Records from a collection:

Lemma AddKnService_env_step (svc : NodeId) (envs : list EnvVar) (g : Graph) :
  connected g svc →
  post (forM_ envs (λ env,
          if decide (env_Name env = "SINK" ∨ env_Name env = "TARGET") then
            target ← getOrCreateSink (env_Value env);
            AddEdge (NewEdge (Some svc) target)
          else mret tt)) g (step g).
Proof.
  revert g. induction envs as [|env envs IH]; intros g Hsvc; cbn [forM_].
  - unfold post. msimpl. apply step_refl.
  - unfold post in *. msimpl. case_decide.
    + rewrite getOrCreateSink_eq. mcase; msimpl.
      all: match goal with |- context [forM_ _ _ ?st] =>
             assert (step g st) as Hst by (timeout 20 step_solve);
             assert (connected st svc) as Hsvc'
               by (destruct Hsvc as [H'|[H'|[H'|H']]];
                   [left; exact H'
                   |right; left; unfold toplevel in *; msimpl;
                    rewrite ?elem_of_app; auto
                   |do 2 right; left; exact H'
                   |do 3 right; destruct H' as (e & He & H'); exists e;
                    unfold edges in *; msimpl; rewrite ?elem_of_app; auto]);
             specialize (IH st Hsvc');
             destruct (forM_ _ _ st); [by eapply step_trans|done]
           end.
    + by apply IH.
Qed.

Lemma AddKnService_step (service : Service) (g : Graph) : post (AddKnService service) g (step g).
Proof.
  unfold post, AddKnService. msimpl.
  destruct (nodes g !! servingKey (svc_Kind service) (svc_Name service)) as [svc|] eqn:Hsvc;
    rewrite ?setNodeShapeForKind_eq; msimpl;
    (destruct (svc_Containers service) as [|c cs]; [by rewrite index_nil|]);
    rewrite index_head.
  - pose proof (AddKnService_env_step svc (ctr_Env c) g) as Hloop.
    unfold post in Hloop. msimpl. apply Hloop. left. by exists (servingKey (svc_Kind service) (svc_Name service)).
  - match goal with |- context [forM_ _ _ ?st] =>
      pose proof (AddKnService_env_step (length (node_heap g)) (ctr_Env c) st) as Hloop;
      assert (step g st) as Hst by (timeout 20 step_solve)
    end.
    unfold post in Hloop. msimpl.
    match goal with |- context [forM_ _ _ ?st] => destruct (forM_ _ _ st) end; [|done].
    eapply step_trans; [exact Hst|]. apply Hloop.
    right. left. unfold toplevel. msimpl. rewrite elem_of_app, list_elem_of_singleton. auto.
Qed.
Lemma sim_free_buffer : sim free_buffer.
Proof.
  apply sim_same. intros b1 b2 (D & R & F & M1 & M2).
  unfold free_buffer, bind, call, bson_buffer_free, Spec.same_but_cap; cbn.
  repeat split; auto.
Qed.

Lemma sim_SAFE_WRITE d size : sim (SAFE_WRITE d size).
Proof.
  apply sim_same. intros b1 b2 (D & R & F & M1 & M2).
  unfold SAFE_WRITE, bind, call, bson_buffer_write, bson_buffer_get_position.
  rewrite D, R. destruct (_ <=? _); cbn; unfold Spec.same_but_cap; cbn;
    rewrite ?D; repeat split; auto.
Qed.

Lemma sim_save_space size : sim (save_space size).
Proof.
  apply sim_same. intros b1 b2 (D & R & F & M1 & M2).
  unfold save_space, bind, call, bson_buffer_save_space, bson_buffer_get_position.
  rewrite D, R. destruct (_ <=? _); cbn.
  - destruct (_ =? -1); cbn; unfold Spec.same_but_cap; cbn; rewrite ?D;
      repeat split; auto.
  - unfold Spec.same_but_cap; repeat split; auto.
Qed.

Lemma sim_SAFE_WRITE_AT_POS p d size : sim (SAFE_WRITE_AT_POS p d size).
Proof.
  apply sim_same. intros b1 b2 (D & R & F & M1 & M2).
  unfold SAFE_WRITE_AT_POS, bind, call, bson_buffer_write_at_position,
    bson_buffer_get_position.
  rewrite D. destruct (_ && _); cbn; unfold Spec.same_but_cap; cbn;
    rewrite ?D; repeat split; auto.
Qed.

Lemma sim_qsort_buffer p n : sim (qsort_buffer p n).
Proof.
  apply sim_same. intros b1 b2 (D & R & F & M1 & M2).
  unfold qsort_buffer, Spec.same_but_cap; cbn. rewrite D. repeat split; auto.
Qed.

Lemma sim_FIX2INT v : sim (FIX2INT v).
Proof. unfold FIX2INT. destruct (in_int v); [apply sim_ret | apply sim_rb_raise]. Qed.

Lemma sim_NUM2UINT v : sim (NUM2UINT v).
Proof. unfold NUM2UINT. destruct (_ && _); [apply sim_ret | apply sim_rb_raise]. Qed.

Lemma sim_NUM2LL v : sim (NUM2LL v).
Proof. unfold NUM2LL. destruct (_ && _); [apply sim_ret | apply sim_rb_raise]. Qed.
Lemma dropPrefix_Some (p s r : string) : dropPrefix p s = Some r -> s = (p ++ r)%string.
Proof.
  revert s; induction p as [|a p IH]; intros s H; cbn in *.
  - now injection H.
  - destruct s as [|b s]; [discriminate|].
    destruct (Ascii.eqb a b) eqn:E; [|discriminate].
    apply Ascii.eqb_eq in E. subst b. f_equal. now apply IH.
Qed.

Lemma dropPrefix_None (p s r : string) : dropPrefix p s = None -> s <> (p ++ r)%string.
Proof. intros H ->. rewrite dropPrefix_app in H. discriminate. Qed.

(** X16: a data URL with a png, jpeg or jpg header is cleaned to exactly
    what follows the header. *)
Theorem cleanBase64_strips_header (h b : string) :
  In h headers -> cleanBase64 (h ++ b) = b.
Proof.
  unfold headers. intros [<-|[<-|[<-|[]]]]; reflexivity.
Qed.

(** X17: cleaning removes at most one header, and only at the very start:
    either the input starts with one of the three headers and the result
    is the rest, or it starts with none of them and is returned as it is. *)
Theorem cleanBase64_exact (s : string) :
  (exists h, In h headers /\ s = (h ++ cleanBase64 s)%string)
  \/ ((forall h b, In h headers -> s <> (h ++ b)%string) /\ cleanBase64 s = s).
Proof.
  unfold cleanBase64.
  destruct (dropPrefix "data:image/" s) as [rest|] eqn:E0.
  - apply dropPrefix_Some in E0.
    destruct (dropPrefix "png;base64," rest) as [b|] eqn:E1.
    { left. exists "data:image/png;base64,"%string. split; [cbn; auto|].
      apply dropPrefix_Some in E1. now rewrite E0, E1. }
    destruct (dropPrefix "jpeg;base64," rest) as [b|] eqn:E2.
    { left. exists "data:image/jpeg;base64,"%string. split; [cbn; auto|].
      apply dropPrefix_Some in E2. now rewrite E0, E2. }
    destruct (dropPrefix "jpg;base64," rest) as [b|] eqn:E3.
    { left. exists "data:image/jpg;base64,"%string. split; [cbn; auto|].
      apply dropPrefix_Some in E3. now rewrite E0, E3. }
    right. split; [|reflexivity].
    intros h b [<-|[<-|[<-|[]]]] Hs; rewrite Hs in E0;
      cbn in E0; injection E0 as <-; cbn in E1, E2, E3; congruence.
  - right. split; [|reflexivity].
    intros h b [<-|[<-|[<-|[]]]] Hs; rewrite Hs in E0; discriminate E0.
Qed.

Lemma concat_cons (x : string) (xs : list string) :
  String.concat "" (x :: xs) = (x ++ String.concat "" xs)%string.
Proof. destruct xs; cbn; [now rewrite append_nil_r|reflexivity]. Qed.

Lemma readParts_text (ps : list Part) (t i : string) :
  fst (fold_left readPart ps (t, i)) = (t ++ String.concat "" (map partText ps))%string.
Proof.
  revert t i; induction ps as [|p ps IH]; intros t i.
  - cbn. now rewrite append_nil_r.
  - cbn [fold_left map]. rewrite concat_cons. unfold readPart at 2, partText at 1.
    cbn [fst snd]. destruct (inlineData p) as [d|].
    + now rewrite IH.
    + destruct (text p) as [t'|]; [|now rewrite IH].
      destruct (t' =? "")%string eqn:E.
      * apply String.eqb_eq in E. subst t'. now rewrite IH.
      * now rewrite IH, append_assoc.
Qed.

Lemma readParts_image (ps : list Part) (t i i0 : string) (o : option string) :
  i = match o with Some d => ("data:image/png;base64," ++ d)%string | None => i0 end ->
  snd (fold_left readPart ps (t, i))
  = match fold_left (fun acc part => match inlineData part with
                                     | Some d => Some d
                                     | None => acc
                                     end) ps o with
    | Some d => ("data:image/png;base64," ++ d)%string
    | None => i0
    end.
Proof.
  revert t i o; induction ps as [|p ps IH]; intros t i o Hi.
  - exact Hi.
  - cbn [fold_left]. unfold readPart at 2. cbn [fst snd].
    destruct (inlineData p) as [d|].
    + now apply IH.
    + destruct (text p) as [t'|]; [|now apply IH].
      destruct (t' =? "")%string; now apply IH.
Qed.

(** X18: reading a response raises exactly when the [candidates] array is
    present but empty; otherwise only the first candidate is read, the
    text returned is the concatenation, in order, of the texts of its
    parts that carry no blob, and the image is the PNG data URL of its
    last blob, or the empty string when it has none. *)
Theorem parseResponse_spec (response : GenerateContentResponse) :
  (candidates response = Some [] -> parseResponse response = TypeError)
  /\ (candidates response <> Some [] ->
      parseResponse response
      = Ok (String.concat "" (map partText (firstParts response)),
            match lastBlob (firstParts response) with
            | Some d => ("data:image/png;base64," ++ d)%string
            | None => EmptyString
            end)).
Proof.
  unfold parseResponse, firstParts. split.
  - now intros ->.
  - intro Hne. destruct (candidates response) as [[|c cs]|]; try reflexivity; [congruence|].
    destruct (content c) as [ct|]; [|reflexivity].
    destruct (parts ct) as [ps|]; [|reflexivity].
    f_equal. rewrite (surjective_pairing (fold_left readPart ps (EmptyString, EmptyString))).
    rewrite readParts_text. f_equal.
    now apply readParts_image with (i0 := EmptyString).
Qed.

Lemma parseResponse_parts (ps : list Part) (cs : list Candidate) :
  parseResponse (mkResponse (Some (mkCandidate (Some (mkContent (Some ps))) :: cs)))
  = Ok (String.concat "" (map partText ps),
        match lastBlob ps with
        | Some d => ("data:image/png;base64," ++ d)%string
        | None => EmptyString
        end).
Proof.
  unfold parseResponse. cbn [candidates content parts]. f_equal.
  rewrite (surjective_pairing (fold_left readPart ps (EmptyString, EmptyString))).
  rewrite readParts_text. f_equal.
  now apply readParts_image with (i0 := EmptyString).
Qed.

(** X19: the image URL the service returns can be handed back to it as a
    sketch: cleaning it gives the data of the blob it was built from. *)
Theorem image_url_roundtrip (ps : list Part) (cs : list Candidate) :
  let response := mkResponse (Some (mkCandidate (Some (mkContent (Some ps))) :: cs)) in
  exists t u, parseResponse response = Ok (t, u)
    /\ cleanBase64 u = match lastBlob ps with Some d => d | None => EmptyString end.
Proof.
  intro response. eexists _, _. split; [apply parseResponse_parts|].
  destruct (lastBlob ps); reflexivity.
Qed.

(** * The component on explicit inputs *)

#[local] Existing Instance refRaster.


Lemma history_bounded_example :
  let e := run (R := refRaster) (concat (map strokeEvents (repeat dot 50))) board in
  recording ClearCanvas e = true
  /\ historyStep e = 49 /\ len (historyRef e) = 50
  /\ historyStep (step ClearCanvas e) = len (historyRef (step ClearCanvas e)) - 1.
Proof.
  intro e.
  assert (Hr : recording ClearCanvas e = true) by reflexivity.
  destruct (history_bounded refRaster_laws pen (2, 1)%positive
              (concat (map strokeEvents (repeat dot 50))) ClearCanvas (repeat dot 50))
    as (_ & Hrec & Hs & Hl).
  destruct (Hrec Hr) as (_ & _ & Hend).
  split; [exact Hr|]. split; [exact Hs|]. split; [exact Hl|exact Hend].
Defined.

Lemma record_cuts_redo_branch_example :
  let e := run (R := refRaster) (strokeEvents dot ++ [Undo]) board in
  recording ClearCanvas e = true
  /\ historyStep e < len (historyRef e) - 1
  /\ historyStep (step ClearCanvas e) = len (historyRef (step ClearCanvas e)) - 1.
Proof.
  intro e.
  assert (Hr : recording ClearCanvas e = true) by reflexivity.
  assert (Hlt : historyStep e < len (historyRef e) - 1) by (vm_compute; reflexivity).
  destruct (record_cuts_redo_branch refRaster_laws pen (2, 1)%positive
              (strokeEvents dot ++ [Undo]) ClearCanvas dot) as (Hrec & _).
  destruct (Hrec Hr Hlt) as (_ & Hend).
  split; [exact Hr|]. split; [exact Hlt|exact Hend].
Defined.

### [What is expected]
Report all lines of the data above that include the string "firstParts".

### [Response]
      = Ok (String.concat "" (map partText (firstParts response)),
            match lastBlob (firstParts response) with
  unfold parseResponse, firstParts. split.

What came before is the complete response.